[Dataset entries]
○ ○ ○ ○ ○

Lemma validAddress_wellFormed address :
  Api.validAddress address = true ↔ AuditMore.wellFormed address.
Proof.
  unfold Api.validAddress, Api.addressRegex, AuditMore.wellFormed.
  rewrite (test_from_anchored
             (re_seq (re_char (N.eqb 48))
                (re_seq (re_char Api.is_x) (re_seq (re_count 40 Api.is_hex) re_eol)))).
  rewrite bool_decide_eq_true. unfold re_seq, re_char at 1 2.
  destruct address as [|c0 [|x s]].
  - split; [by intros [? ?]|]. by intros (? & ? & ? & _).
  - split; [destruct (48 =? c0)%N; by intros [? ?]|]. by intros (? & ? & ? & _).
  - destruct (48 =? c0)%N eqn:H0.
    2: { split; [by intros [? ?]|]. intros (? & ? & [= -> -> ->] & _). done. }
    apply N.eqb_eq in H0 as <-.
    destruct (Api.is_x x) eqn:Hx.
    2: { split; [by intros [? ?]|]. intros (? & ? & [= -> ->] & ? & _). congruence. }
    split.
    + intros [e He]. apply re_count_spec in He as (ds & rest & -> & Hlen & Hall & He).
      unfold re_eol in He. destruct rest; [|done].
      exists x, ds. by rewrite app_nil_r.
    + intros (x' & digits & [= <- <-] & _ & Hlen & Hall).
      exists 42. apply re_count_spec. exists s, [].
      by rewrite app_nil_r.
Qed.

Lemma drop_while_none p s : Forall (λ c, p c = false) s → drop_while p s = s.
Proof. destruct 1 as [|c s Hc _]; simpl; [done|]. by rewrite Hc. Qed.

Lemma trim_none s : Forall (λ c, is_space c = false) s → trim s = s.
Proof.
  intros Hs. unfold trim. rewrite (drop_while_none _ s Hs).
  rewrite drop_while_none; [by rewrite reverse_involutive|].
  by apply Forall_reverse.
Qed.

Lemma is_hex_not_space c : Dashboard.is_hex c = true → is_space c = false.
Proof.
  unfold Dashboard.is_hex, is_space.
  rewrite !orb_true_iff, !andb_true_iff, !N.leb_le.
  rewrite !orb_false_iff, !andb_false_iff, !N.leb_gt, !N.eqb_neq. lia.
Qed.

Lemma is_hex_lower c : Dashboard.is_hex c = true → Api.is_hex (lower_char c) = true.
Proof.
  unfold Dashboard.is_hex, Api.is_hex, lower_char.
  rewrite !orb_true_iff, !andb_true_iff, !N.leb_le. intros H.
  destruct ((65 <=? c)%N && (c <=? 90)%N) eqn:Hupper.
  - apply andb_true_iff in Hupper. rewrite !N.leb_le in Hupper. lia.
  - lia.
Qed.

(** What the dashboard's regular expression accepts. *)
Lemma dashboard_accepts address :
  test_from (λ pos s, Dashboard.addressRegex pos re_done 0 s) 0 address = true →
  ∃ digits, address = 48%N :: 120%N :: digits ∧ length digits = 40 ∧
            Forall (λ c, Dashboard.is_hex c = true) digits.
Proof.
  unfold Dashboard.addressRegex.
  rewrite (test_from_anchored
             (re_seq (re_lit (js "0x")) (re_seq (re_count 40 Dashboard.is_hex) re_eol))).
  rewrite bool_decide_eq_true. unfold re_seq. change (js "0x") with [48%N; 120%N].
  cbn [re_lit]. unfold re_char at 1 2.
  destruct address as [|c0 [|x s]]; [by intros [? ?]|..].
  - destruct (48 =? c0)%N; by intros [? ?].
  - destruct (48 =? c0)%N eqn:H0; [|by intros [? ?]]. apply N.eqb_eq in H0 as <-.
    destruct (120 =? x)%N eqn:Hx; [|by intros [? ?]]. apply N.eqb_eq in Hx as <-.
    intros [e He]. apply re_count_spec in He as (ds & rest & -> & Hlen & Hall & He).
    unfold re_eol in He. destruct rest; [|done].
    exists ds. by rewrite app_nil_r.
Qed.

End AddressFacts.

(** ** The audit of one contract *)

Module AuditFacts.
Import JS Monitor AuditMore AddressFacts.

Lemma auditNow_not_bad fuel env o rt cfg addrClean w w' error :
  Api.auditNow fuel env o rt cfg addrClean w ≠ Some (w', Api.BadRequest error).
Proof.
  unfold Api.auditNow.
  by destruct (Basescan.getContractSource _ _ _ _) as [|[source|] ?].
Qed.
(** A stable sort: [before y x] holds when [y] must come strictly first. *)
Definition sort_by {A} (before : A -> A -> bool) (l : list A) : list A :=
  foldr (insert_by before) [] l.

(** [orderBy: { checkedOutAt: "desc" }] *)
Definition later (a b : Loan) : bool := (checkedOutAt b <? checkedOutAt a)%Z.



Record Affinity := {
  genreWeights : gmap string Z;
  authorWeights : gmap string Z;
  borrowedBookIds : gset string
}.







Section Scoring.

(** [Math.log10] *)
Variable log10 : Q -> Q.

Definition Qmin2 (x : Q) : Q := if Qle_bool 2 x then 2%Q else x.

Definition genreScore (a : Affinity) (b : Book) : Z :=
  match genre b with
  | Some g => if JS.truthy g then default 0 (genreWeights a !! g) else 0
  | None => 0
  end.

Definition authorScore (a : Affinity) (b : Book) : Z :=
  default 0 (authorWeights a !! author b).

Definition score (history : list HistoryEntry) (a : Affinity) (b : Book) : Q :=
  let noveltyBonus : Q := if (length history =? 0)%nat then 2%Q else 0%Q in
  let ratingBoost : Q := (default 0 (averageRating b) * (15 # 10))%Q in
  let ratingVolumeBoost : Q :=
    Qmin2 (log10 (inject_Z (default 0%Z (ratingsCount b)) + 1)%Q) in
  let availabilityBoost : Q := if available b then 1%Q else 0%Q in
  (inject_Z (genreScore a b) * (12 # 10) + inject_Z (authorScore a b) * (14 # 10)
   + noveltyBonus + ratingBoost + ratingVolumeBoost + availabilityBoost)%Q.





End Scoring.

End Recommend.

(** ** Vocabulary of the stated properties *)

Module Spec.

(** One string occurs inside another. *)
Definition Contains (s sub : string) : Prop :=
  exists pre post, s = pre +:+ sub +:+ post.

(** The category buckets of the reading-speed table, on the normalised
    category text. *)
Definition Juvenile (v : string) : Prop :=
  Contains v "children" \/ Contains v "young adult".
Definition Technical (v : string) : Prop :=
  Contains v "science" \/ Contains v "engineering"
  \/ Contains v "technology" \/ Contains v "computer".
Definition Literary (v : string) : Prop :=
  Contains v "fantasy" \/ Contains v "historical" \/ Contains v "classic".

(** [n] is the integer nearest to [q], a half counting upwards. *)
Definition Nearest (q : Q) (n : Z) : Prop :=
  (inject_Z n - (1 # 2) <= q)%Q /\ (q < inject_Z n + (1 # 2))%Q.

(** A page count the estimator accepts: present and at least 30. *)
Definition usable_pages (o : option Z) : bool :=
  match o with Some pages => 30 <=? pages | None => false end.

Definition google_pages (item : ReadingTime.GoogleItem) : option Z :=
  ReadingTime.volumeInfo item ≫= ReadingTime.v_pageCount.

(** *** Match scoring *)

(** A side has an ISBN: the column holds a non-empty string. *)
Definition HasIsbn (o : option string) : Prop :=
  exists i, o = Some i /\ i <> "".

(** The ISBN part of the score. *)
Inductive IsbnPoints (a b : option string) : Z -> Prop :=
| isbn_exact : HasIsbn a -> HasIsbn b -> a = b -> IsbnPoints a b 100
| isbn_mismatch : HasIsbn a -> HasIsbn b -> a <> b -> IsbnPoints a b (-30)
| isbn_absent : ~ (HasIsbn a /\ HasIsbn b) -> IsbnPoints a b 0.

(** Two normalised texts that differ, are both non-empty, and of which one
    occurs inside the other. *)
Definition PartialMatch (a b : string) : Prop :=
  a <> b /\ a <> "" /\ b <> "" /\ (Contains a b \/ Contains b a).

(** The title part ([exact = 40], [partial = 20]) and the author part
    ([exact = 25], [partial = 10]) of the score. *)
Inductive MatchPoints (exact partial : Z) (a b : string) : Z -> Prop :=
| match_exact : a = b -> MatchPoints exact partial a b exact
| match_partial : PartialMatch a b -> MatchPoints exact partial a b partial
| match_none : a <> b -> ~ PartialMatch a b -> MatchPoints exact partial a b 0.

(** *** Lending *)

(** The three states of a catalog record. *)
Definition AVAILABLE (b : Db.Book) : Prop :=
  Db.available b = true /\ Db.requestPending b = false.
Definition REQUEST_PENDING (b : Db.Book) : Prop :=
  Db.available b = true /\ Db.requestPending b = true.
Definition ON_LOAN (b : Db.Book) : Prop :=
  Db.available b = false /\ Db.requestPending b = false.

(** A checkout request that gets as far as the claim on book [b]: the
    viewer is a user, and only an administrator sends a due date. *)
Definition Admissible (s : Db.Store) (b : string) (v : Lending.Viewer)
    (payload : Lending.CheckoutPayload) : Prop :=
  Lending.bookId payload = b
  /\ (Lending.payload_dueAt payload = None \/ Lending.is_admin v = true)
  /\ Lending.viewer_id v ∈ Db.users s.

(** How many of the requests in flight satisfy [f]. *)
Definition how_many (f : Lending.Phase -> bool) (ps : list Lending.Phase) : nat :=
  length (List.filter f ps).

○ ○ ○ ○ ○

### PROBLEM TO WORK ON
Write out exactly the lines that fall from the line with "- destruct (48 =? c0)%N; by intros [? ?]." to the line with "let ratingVolumeBoost : Q" in the records above, keeping both ends.

### SOLUTION FOR THIS TASK
  - destruct (48 =? c0)%N; by intros [? ?].
  - destruct (48 =? c0)%N eqn:H0; [|by intros [? ?]]. apply N.eqb_eq in H0 as <-.
    destruct (120 =? x)%N eqn:Hx; [|by intros [? ?]]. apply N.eqb_eq in Hx as <-.
    intros [e He]. apply re_count_spec in He as (ds & rest & -> & Hlen & Hall & He).
    unfold re_eol in He. destruct rest; [|done].
    exists ds. by rewrite app_nil_r.
Qed.

End AddressFacts.

(** ** The audit of one contract *)

Module AuditFacts.
Import JS Monitor AuditMore AddressFacts.

Lemma auditNow_not_bad fuel env o rt cfg addrClean w w' error :
  Api.auditNow fuel env o rt cfg addrClean w ≠ Some (w', Api.BadRequest error).
Proof.
  unfold Api.auditNow.
  by destruct (Basescan.getContractSource _ _ _ _) as [|[source|] ?].
Qed.
(** A stable sort: [before y x] holds when [y] must come strictly first. *)
Definition sort_by {A} (before : A -> A -> bool) (l : list A) : list A :=
  foldr (insert_by before) [] l.

(** [orderBy: { checkedOutAt: "desc" }] *)
Definition later (a b : Loan) : bool := (checkedOutAt b <? checkedOutAt a)%Z.



Record Affinity := {
  genreWeights : gmap string Z;
  authorWeights : gmap string Z;
  borrowedBookIds : gset string
}.







Section Scoring.

(** [Math.log10] *)
Variable log10 : Q -> Q.

Definition Qmin2 (x : Q) : Q := if Qle_bool 2 x then 2%Q else x.

Definition genreScore (a : Affinity) (b : Book) : Z :=
  match genre b with
  | Some g => if JS.truthy g then default 0 (genreWeights a !! g) else 0
  | None => 0
  end.

Definition authorScore (a : Affinity) (b : Book) : Z :=
  default 0 (authorWeights a !! author b).

Definition score (history : list HistoryEntry) (a : Affinity) (b : Book) : Q :=
  let noveltyBonus : Q := if (length history =? 0)%nat then 2%Q else 0%Q in
  let ratingBoost : Q := (default 0 (averageRating b) * (15 # 10))%Q in
  let ratingVolumeBoost : Q :=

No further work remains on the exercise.